** Opening Entries shown block **
Lemma pipeline_needs_qualitative_witness :
  data_prep_pipeline.fit_transform newton_sqrt data_prep_pipeline.__init__
    (pd.mkDataFrame [0; 1]
       [pd.mkSeries "txAmount" pd.float64 [pd.Num 10; pd.Num 20]]) = None ∧
  data_prep_pipeline.transform data_prep_pipeline.__init__
    (pd.mkDataFrame [0; 1]
       [pd.mkSeries "txAmount" pd.float64 [pd.Num 10; pd.Num 20]]) = None.
Proof.
  apply (pipeline_needs_qualitative newton_sqrt data_prep_pipeline.__init__).
  - split; reflexivity.
  - vm_compute; reflexivity.
Defined.

(** X7: on a record set without a quantitative column [fit_transform]
    raises: the scaler refuses an array without columns. *)
Theorem pipeline_needs_quantitative (sqrt : Q → Q) (self : data_prep_pipeline.t)
    (X : pd.DataFrame) :
  configured self →
  quantitative_columns X = [] →
  data_prep_pipeline.fit_transform sqrt self X = None.
Proof.
  intros [Hq _] Hnone.
  unfold data_prep_pipeline.fit_transform, data_prep_pipeline.quant_fit_transform,
    AttributeSelector.fit_transform, AttributeSelector.fit.
  rewrite (selector_transform_none _ X) by (by rewrite Hq). done.
Qed.

Lemma pipeline_needs_quantitative_witness :
  data_prep_pipeline.fit_transform newton_sqrt data_prep_pipeline.__init__
    (pd.mkDataFrame [0; 1]
       [pd.mkSeries "txType" pd.object [pd.Str "DEBIT"; pd.Str "PAYMENT"]]) = None.
Proof.
  apply (pipeline_needs_quantitative newton_sqrt data_prep_pipeline.__init__).
  - split; reflexivity.
  - vm_compute; reflexivity.
Defined.

(** X8: [fit_transform] forgets every earlier fit: on any pipeline set up
    as the notebook's it returns what it returns on a fresh one, so the
    matrix the notebook prepares from the test set is scaled by the test
    set's own mean and deviation, not by the training set's. *)
Theorem pipeline_refit_forgets (sqrt : Q → Q) (self : data_prep_pipeline.t)
    (X : pd.DataFrame) :
  configured self →
  data_prep_pipeline.fit_transform sqrt self X
  = data_prep_pipeline.fit_transform sqrt data_prep_pipeline.__init__ X.
Proof.
  intros [Hq Hc].
  destruct self as [[q1 n1] scaler [q2 n2] []]. simpl in Hq, Hc. subst.
  unfold data_prep_pipeline.fit_transform, data_prep_pipeline.quant_fit_transform,
    data_prep_pipeline.qual_fit_transform, AttributeSelector.fit_transform,
    AttributeSelector.fit, StandardScaler.fit_transform, StandardScaler.fit.
  simpl.
  rewrite (selector_transform_mode (AttributeSelector.mk true n1)
             (AttributeSelector.__init__ true) X eq_refl).
  destruct (AttributeSelector.transform (AttributeSelector.__init__ true) X)
    as [[selector Xt]|]; simpl; [|done].
  destruct (StandardScaler.check_array Xt) as [Xt'|]; simpl; [|done].
  destruct (StandardScaler.transform _ Xt) as [quant|]; simpl; [|done].
  rewrite (selector_transform_mode (AttributeSelector.mk false n2)
             (AttributeSelector.__init__ false) X eq_refl).
  done.
Qed.

Lemma pipeline_refit_forgets_witness :
  data_prep_pipeline.fit_transform newton_sqrt
    (data_prep_pipeline.mk
       (AttributeSelector.mk true (Some ["stale"%string]))
       (StandardScaler.mk (Some [pd.Num 1]) (Some [pd.Num 1]))
       (AttributeSelector.mk false None) MyLabelBinarizer.mk)
    narrow_frame
  = data_prep_pipeline.fit_transform newton_sqrt data_prep_pipeline.__init__ narrow_frame.
Proof.
  apply (pipeline_refit_forgets newton_sqrt
           (data_prep_pipeline.mk
              (AttributeSelector.mk true (Some ["stale"%string]))
              (StandardScaler.mk (Some [pd.Num 1]) (Some [pd.Num 1]))
              (AttributeSelector.mk false None) MyLabelBinarizer.mk)).
  split; reflexivity.
Defined.

(** ** The preparation pipeline: the shape of its output *)
Section pipeline_shape.
Import pd data_prep_pipeline.

Lemma check_array_Some x x' : StandardScaler.check_array x = Some x' → x' = x.
Proof.
  unfold StandardScaler.check_array. destruct x as [|col x]; [done|].
  case_decide; [done|]. intros Hx. apply bind_Some in Hx as (? & _ & Hx).
  by injection Hx.
Qed.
** Closing Entries shown block **
### Assignment
Set the records above down again. Match them exactly.

### The completed task
Lemma pipeline_needs_qualitative_witness :
  data_prep_pipeline.fit_transform newton_sqrt data_prep_pipeline.__init__
    (pd.mkDataFrame [0; 1]
       [pd.mkSeries "txAmount" pd.float64 [pd.Num 10; pd.Num 20]]) = None ∧
  data_prep_pipeline.transform data_prep_pipeline.__init__
    (pd.mkDataFrame [0; 1]
       [pd.mkSeries "txAmount" pd.float64 [pd.Num 10; pd.Num 20]]) = None.
Proof.
  apply (pipeline_needs_qualitative newton_sqrt data_prep_pipeline.__init__).
  - split; reflexivity.
  - vm_compute; reflexivity.
Defined.

(** X7: on a record set without a quantitative column [fit_transform]
    raises: the scaler refuses an array without columns. *)
Theorem pipeline_needs_quantitative (sqrt : Q → Q) (self : data_prep_pipeline.t)
    (X : pd.DataFrame) :
  configured self →
  quantitative_columns X = [] →
  data_prep_pipeline.fit_transform sqrt self X = None.
Proof.
  intros [Hq _] Hnone.
  unfold data_prep_pipeline.fit_transform, data_prep_pipeline.quant_fit_transform,
    AttributeSelector.fit_transform, AttributeSelector.fit.
  rewrite (selector_transform_none _ X) by (by rewrite Hq). done.
Qed.

Lemma pipeline_needs_quantitative_witness :
  data_prep_pipeline.fit_transform newton_sqrt data_prep_pipeline.__init__
    (pd.mkDataFrame [0; 1]
       [pd.mkSeries "txType" pd.object [pd.Str "DEBIT"; pd.Str "PAYMENT"]]) = None.
Proof.
  apply (pipeline_needs_quantitative newton_sqrt data_prep_pipeline.__init__).
  - split; reflexivity.
  - vm_compute; reflexivity.
Defined.

(** X8: [fit_transform] forgets every earlier fit: on any pipeline set up
    as the notebook's it returns what it returns on a fresh one, so the
    matrix the notebook prepares from the test set is scaled by the test
    set's own mean and deviation, not by the training set's. *)
Theorem pipeline_refit_forgets (sqrt : Q → Q) (self : data_prep_pipeline.t)
    (X : pd.DataFrame) :
  configured self →
  data_prep_pipeline.fit_transform sqrt self X
  = data_prep_pipeline.fit_transform sqrt data_prep_pipeline.__init__ X.
Proof.
  intros [Hq Hc].
  destruct self as [[q1 n1] scaler [q2 n2] []]. simpl in Hq, Hc. subst.
  unfold data_prep_pipeline.fit_transform, data_prep_pipeline.quant_fit_transform,
    data_prep_pipeline.qual_fit_transform, AttributeSelector.fit_transform,
    AttributeSelector.fit, StandardScaler.fit_transform, StandardScaler.fit.
  simpl.
  rewrite (selector_transform_mode (AttributeSelector.mk true n1)
             (AttributeSelector.__init__ true) X eq_refl).
  destruct (AttributeSelector.transform (AttributeSelector.__init__ true) X)
    as [[selector Xt]|]; simpl; [|done].
  destruct (StandardScaler.check_array Xt) as [Xt'|]; simpl; [|done].
  destruct (StandardScaler.transform _ Xt) as [quant|]; simpl; [|done].
  rewrite (selector_transform_mode (AttributeSelector.mk false n2)
             (AttributeSelector.__init__ false) X eq_refl).
  done.
Qed.

Lemma pipeline_refit_forgets_witness :
  data_prep_pipeline.fit_transform newton_sqrt
    (data_prep_pipeline.mk
       (AttributeSelector.mk true (Some ["stale"%string]))
       (StandardScaler.mk (Some [pd.Num 1]) (Some [pd.Num 1]))
       (AttributeSelector.mk false None) MyLabelBinarizer.mk)
    narrow_frame
  = data_prep_pipeline.fit_transform newton_sqrt data_prep_pipeline.__init__ narrow_frame.
Proof.
  apply (pipeline_refit_forgets newton_sqrt
           (data_prep_pipeline.mk
              (AttributeSelector.mk true (Some ["stale"%string]))
              (StandardScaler.mk (Some [pd.Num 1]) (Some [pd.Num 1]))
              (AttributeSelector.mk false None) MyLabelBinarizer.mk)).
  split; reflexivity.
Defined.

(** ** The preparation pipeline: the shape of its output *)
Section pipeline_shape.
Import pd data_prep_pipeline.

Lemma check_array_Some x x' : StandardScaler.check_array x = Some x' → x' = x.
Proof.
  unfold StandardScaler.check_array. destruct x as [|col x]; [done|].
  case_decide; [done|]. intros Hx. apply bind_Some in Hx as (? & _ & Hx).
  by injection Hx.
Qed.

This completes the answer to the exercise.